» **Activity**: Nothing is to be altered; the data must be repeated exactly.

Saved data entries
(* ===== verification/Vm.v ===== *)
(** * The virtual machine

    [PickVM::Runtime] of [src/core/vm/Runtime.cpp]: its state, one definition
    per opcode of [Runtime::step], and [Runtime::run].

    Vectors used as stacks are lists whose head is the back. [r_out] is what was
    written to the output stream, [r_in] what is left of the input stream.
    What a run does not change (the file system object, the handlers set by the
    host, the language registry, the platform) is the record [Env]. An
    exception leaves the state as it was when it was thrown, as in C++. *)

From Stdlib Require Import Ascii String.
From S2P Require Import Prelude CLib Dbl Records Locks FileSys Conv Bytecode Correl Dict Values Registry.
From stdpp Require Import options.
Local Open Scope Z_scope.

(** ** State *)

(* src/core/vm/Runtime.h:122-127 [ForFrame] *)
Record ForFrame := mkFrame { varName : string; limit : Z; fstep : Z; bodyIP : Z }.

#[global] Instance ForFrame_eq_dec : EqDecision ForFrame.
Proof. solve_decision. Defined.

(* src/core/vm/Runtime.h:201-220 [Runtime] *)
Record Runtime := mkRuntime {
  r_program : list Instruction;
  r_lines : list Z;
  r_stack : list Value;
  r_calls : list Z;
  r_fors : list ForFrame;
  r_vars : gmap string Value;
  r_arrays : gmap string (list Value);
  r_files : gmap string FileHandle;
  r_ip : Z;
  r_interrupted : bool;
  r_status : Z;
  r_onerr : option Z;
  r_out : string;
  r_in : string;
  r_outside : Outside;
  r_world : World
}.

Record Env := mkEnv {
  e_host : HostFs;
  e_fs : option FileSystem;
  e_sysvar : option (string → option Value);
  e_system : option (Z → outcome Value);
  e_registry : option LanguageRegistry;
  e_platform : Platform
}.

Definition set_stack (s : list Value) (r : Runtime) : Runtime :=
  mkRuntime (r_program r) (r_lines r) s (r_calls r) (r_fors r) (r_vars r) (r_arrays r) (r_files r) (r_ip r)
    (r_interrupted r) (r_status r) (r_onerr r) (r_out r) (r_in r) (r_outside r) (r_world r).
Definition set_calls (c : list Z) (r : Runtime) : Runtime :=
  mkRuntime (r_program r) (r_lines r) (r_stack r) c (r_fors r) (r_vars r) (r_arrays r) (r_files r) (r_ip r)
    (r_interrupted r) (r_status r) (r_onerr r) (r_out r) (r_in r) (r_outside r) (r_world r).
Definition set_fors (f : list ForFrame) (r : Runtime) : Runtime :=
  mkRuntime (r_program r) (r_lines r) (r_stack r) (r_calls r) f (r_vars r) (r_arrays r) (r_files r) (r_ip r)
    (r_interrupted r) (r_status r) (r_onerr r) (r_out r) (r_in r) (r_outside r) (r_world r).
Definition set_vars (v : gmap string Value) (r : Runtime) : Runtime :=
  mkRuntime (r_program r) (r_lines r) (r_stack r) (r_calls r) (r_fors r) v (r_arrays r) (r_files r) (r_ip r)
    (r_interrupted r) (r_status r) (r_onerr r) (r_out r) (r_in r) (r_outside r) (r_world r).
Definition set_arrays (a : gmap string (list Value)) (r : Runtime) : Runtime :=
  mkRuntime (r_program r) (r_lines r) (r_stack r) (r_calls r) (r_fors r) (r_vars r) a (r_files r) (r_ip r)
    (r_interrupted r) (r_status r) (r_onerr r) (r_out r) (r_in r) (r_outside r) (r_world r).
Definition set_files (f : gmap string FileHandle) (r : Runtime) : Runtime :=
  mkRuntime (r_program r) (r_lines r) (r_stack r) (r_calls r) (r_fors r) (r_vars r) (r_arrays r) f (r_ip r)
    (r_interrupted r) (r_status r) (r_onerr r) (r_out r) (r_in r) (r_outside r) (r_world r).
Definition set_ip (ip : Z) (r : Runtime) : Runtime :=
  mkRuntime (r_program r) (r_lines r) (r_stack r) (r_calls r) (r_fors r) (r_vars r) (r_arrays r) (r_files r) ip
    (r_interrupted r) (r_status r) (r_onerr r) (r_out r) (r_in r) (r_outside r) (r_world r).
Definition set_interrupted (b : bool) (r : Runtime) : Runtime :=
  mkRuntime (r_program r) (r_lines r) (r_stack r) (r_calls r) (r_fors r) (r_vars r) (r_arrays r) (r_files r) (r_ip r)
    b (r_status r) (r_onerr r) (r_out r) (r_in r) (r_outside r) (r_world r).
Definition set_status (z : Z) (r : Runtime) : Runtime :=
  mkRuntime (r_program r) (r_lines r) (r_stack r) (r_calls r) (r_fors r) (r_vars r) (r_arrays r) (r_files r) (r_ip r)
    (r_interrupted r) z (r_onerr r) (r_out r) (r_in r) (r_outside r) (r_world r).
Definition set_onerr (o : option Z) (r : Runtime) : Runtime :=
  mkRuntime (r_program r) (r_lines r) (r_stack r) (r_calls r) (r_fors r) (r_vars r) (r_arrays r) (r_files r) (r_ip r)
    (r_interrupted r) (r_status r) o (r_out r) (r_in r) (r_outside r) (r_world r).
Definition set_out (s : string) (r : Runtime) : Runtime :=
  mkRuntime (r_program r) (r_lines r) (r_stack r) (r_calls r) (r_fors r) (r_vars r) (r_arrays r) (r_files r) (r_ip r)
    (r_interrupted r) (r_status r) (r_onerr r) s (r_in r) (r_outside r) (r_world r).
Definition set_in (s : string) (r : Runtime) : Runtime :=
  mkRuntime (r_program r) (r_lines r) (r_stack r) (r_calls r) (r_fors r) (r_vars r) (r_arrays r) (r_files r) (r_ip r)
    (r_interrupted r) (r_status r) (r_onerr r) (r_out r) s (r_outside r) (r_world r).
Definition set_fn (f : FnState) (r : Runtime) : Runtime :=
  mkRuntime (r_program r) (r_lines r) (fn_stack f) (r_calls r) (r_fors r) (r_vars r) (r_arrays r) (r_files r) (r_ip r)
    (r_interrupted r) (r_status r) (r_onerr r) (r_out r) (r_in r) (fn_outside f) (r_world r).
Definition set_world (w : World) (r : Runtime) : Runtime :=
  mkRuntime (r_program r) (r_lines r) (r_stack r) (r_calls r) (r_fors r) (r_vars r) (r_arrays r) (r_files r) (r_ip r)
    (r_interrupted r) (r_status r) (r_onerr r) (r_out r) (r_in r) (r_outside r) w.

» **Result of this task**:
(* ===== verification/Vm.v ===== *)
(** * The virtual machine

    [PickVM::Runtime] of [src/core/vm/Runtime.cpp]: its state, one definition
    per opcode of [Runtime::step], and [Runtime::run].

    Vectors used as stacks are lists whose head is the back. [r_out] is what was
    written to the output stream, [r_in] what is left of the input stream.
    What a run does not change (the file system object, the handlers set by the
    host, the language registry, the platform) is the record [Env]. An
    exception leaves the state as it was when it was thrown, as in C++. *)

From Stdlib Require Import Ascii String.
From S2P Require Import Prelude CLib Dbl Records Locks FileSys Conv Bytecode Correl Dict Values Registry.
From stdpp Require Import options.
Local Open Scope Z_scope.

(** ** State *)

(* src/core/vm/Runtime.h:122-127 [ForFrame] *)
Record ForFrame := mkFrame { varName : string; limit : Z; fstep : Z; bodyIP : Z }.

#[global] Instance ForFrame_eq_dec : EqDecision ForFrame.
Proof. solve_decision. Defined.

(* src/core/vm/Runtime.h:201-220 [Runtime] *)
Record Runtime := mkRuntime {
  r_program : list Instruction;
  r_lines : list Z;
  r_stack : list Value;
  r_calls : list Z;
  r_fors : list ForFrame;
  r_vars : gmap string Value;
  r_arrays : gmap string (list Value);
  r_files : gmap string FileHandle;
  r_ip : Z;
  r_interrupted : bool;
  r_status : Z;
  r_onerr : option Z;
  r_out : string;
  r_in : string;
  r_outside : Outside;
  r_world : World
}.

Record Env := mkEnv {
  e_host : HostFs;
  e_fs : option FileSystem;
  e_sysvar : option (string → option Value);
  e_system : option (Z → outcome Value);
  e_registry : option LanguageRegistry;
  e_platform : Platform
}.

Definition set_stack (s : list Value) (r : Runtime) : Runtime :=
  mkRuntime (r_program r) (r_lines r) s (r_calls r) (r_fors r) (r_vars r) (r_arrays r) (r_files r) (r_ip r)
    (r_interrupted r) (r_status r) (r_onerr r) (r_out r) (r_in r) (r_outside r) (r_world r).
Definition set_calls (c : list Z) (r : Runtime) : Runtime :=
  mkRuntime (r_program r) (r_lines r) (r_stack r) c (r_fors r) (r_vars r) (r_arrays r) (r_files r) (r_ip r)
    (r_interrupted r) (r_status r) (r_onerr r) (r_out r) (r_in r) (r_outside r) (r_world r).
Definition set_fors (f : list ForFrame) (r : Runtime) : Runtime :=
  mkRuntime (r_program r) (r_lines r) (r_stack r) (r_calls r) f (r_vars r) (r_arrays r) (r_files r) (r_ip r)
    (r_interrupted r) (r_status r) (r_onerr r) (r_out r) (r_in r) (r_outside r) (r_world r).
Definition set_vars (v : gmap string Value) (r : Runtime) : Runtime :=
  mkRuntime (r_program r) (r_lines r) (r_stack r) (r_calls r) (r_fors r) v (r_arrays r) (r_files r) (r_ip r)
    (r_interrupted r) (r_status r) (r_onerr r) (r_out r) (r_in r) (r_outside r) (r_world r).
Definition set_arrays (a : gmap string (list Value)) (r : Runtime) : Runtime :=
  mkRuntime (r_program r) (r_lines r) (r_stack r) (r_calls r) (r_fors r) (r_vars r) a (r_files r) (r_ip r)
    (r_interrupted r) (r_status r) (r_onerr r) (r_out r) (r_in r) (r_outside r) (r_world r).
Definition set_files (f : gmap string FileHandle) (r : Runtime) : Runtime :=
  mkRuntime (r_program r) (r_lines r) (r_stack r) (r_calls r) (r_fors r) (r_vars r) (r_arrays r) f (r_ip r)
    (r_interrupted r) (r_status r) (r_onerr r) (r_out r) (r_in r) (r_outside r) (r_world r).
Definition set_ip (ip : Z) (r : Runtime) : Runtime :=
  mkRuntime (r_program r) (r_lines r) (r_stack r) (r_calls r) (r_fors r) (r_vars r) (r_arrays r) (r_files r) ip
    (r_interrupted r) (r_status r) (r_onerr r) (r_out r) (r_in r) (r_outside r) (r_world r).
Definition set_interrupted (b : bool) (r : Runtime) : Runtime :=
  mkRuntime (r_program r) (r_lines r) (r_stack r) (r_calls r) (r_fors r) (r_vars r) (r_arrays r) (r_files r) (r_ip r)
    b (r_status r) (r_onerr r) (r_out r) (r_in r) (r_outside r) (r_world r).
Definition set_status (z : Z) (r : Runtime) : Runtime :=
  mkRuntime (r_program r) (r_lines r) (r_stack r) (r_calls r) (r_fors r) (r_vars r) (r_arrays r) (r_files r) (r_ip r)
    (r_interrupted r) z (r_onerr r) (r_out r) (r_in r) (r_outside r) (r_world r).
Definition set_onerr (o : option Z) (r : Runtime) : Runtime :=
  mkRuntime (r_program r) (r_lines r) (r_stack r) (r_calls r) (r_fors r) (r_vars r) (r_arrays r) (r_files r) (r_ip r)
    (r_interrupted r) (r_status r) o (r_out r) (r_in r) (r_outside r) (r_world r).
Definition set_out (s : string) (r : Runtime) : Runtime :=
  mkRuntime (r_program r) (r_lines r) (r_stack r) (r_calls r) (r_fors r) (r_vars r) (r_arrays r) (r_files r) (r_ip r)
    (r_interrupted r) (r_status r) (r_onerr r) s (r_in r) (r_outside r) (r_world r).
Definition set_in (s : string) (r : Runtime) : Runtime :=
  mkRuntime (r_program r) (r_lines r) (r_stack r) (r_calls r) (r_fors r) (r_vars r) (r_arrays r) (r_files r) (r_ip r)
    (r_interrupted r) (r_status r) (r_onerr r) (r_out r) s (r_outside r) (r_world r).
Definition set_fn (f : FnState) (r : Runtime) : Runtime :=
  mkRuntime (r_program r) (r_lines r) (fn_stack f) (r_calls r) (r_fors r) (r_vars r) (r_arrays r) (r_files r) (r_ip r)
    (r_interrupted r) (r_status r) (r_onerr r) (r_out r) (r_in r) (fn_outside f) (r_world r).
Definition set_world (w : World) (r : Runtime) : Runtime :=
  mkRuntime (r_program r) (r_lines r) (r_stack r) (r_calls r) (r_fors r) (r_vars r) (r_arrays r) (r_files r) (r_ip r)
    (r_interrupted r) (r_status r) (r_onerr r) (r_out r) (r_in r) (r_outside r) w.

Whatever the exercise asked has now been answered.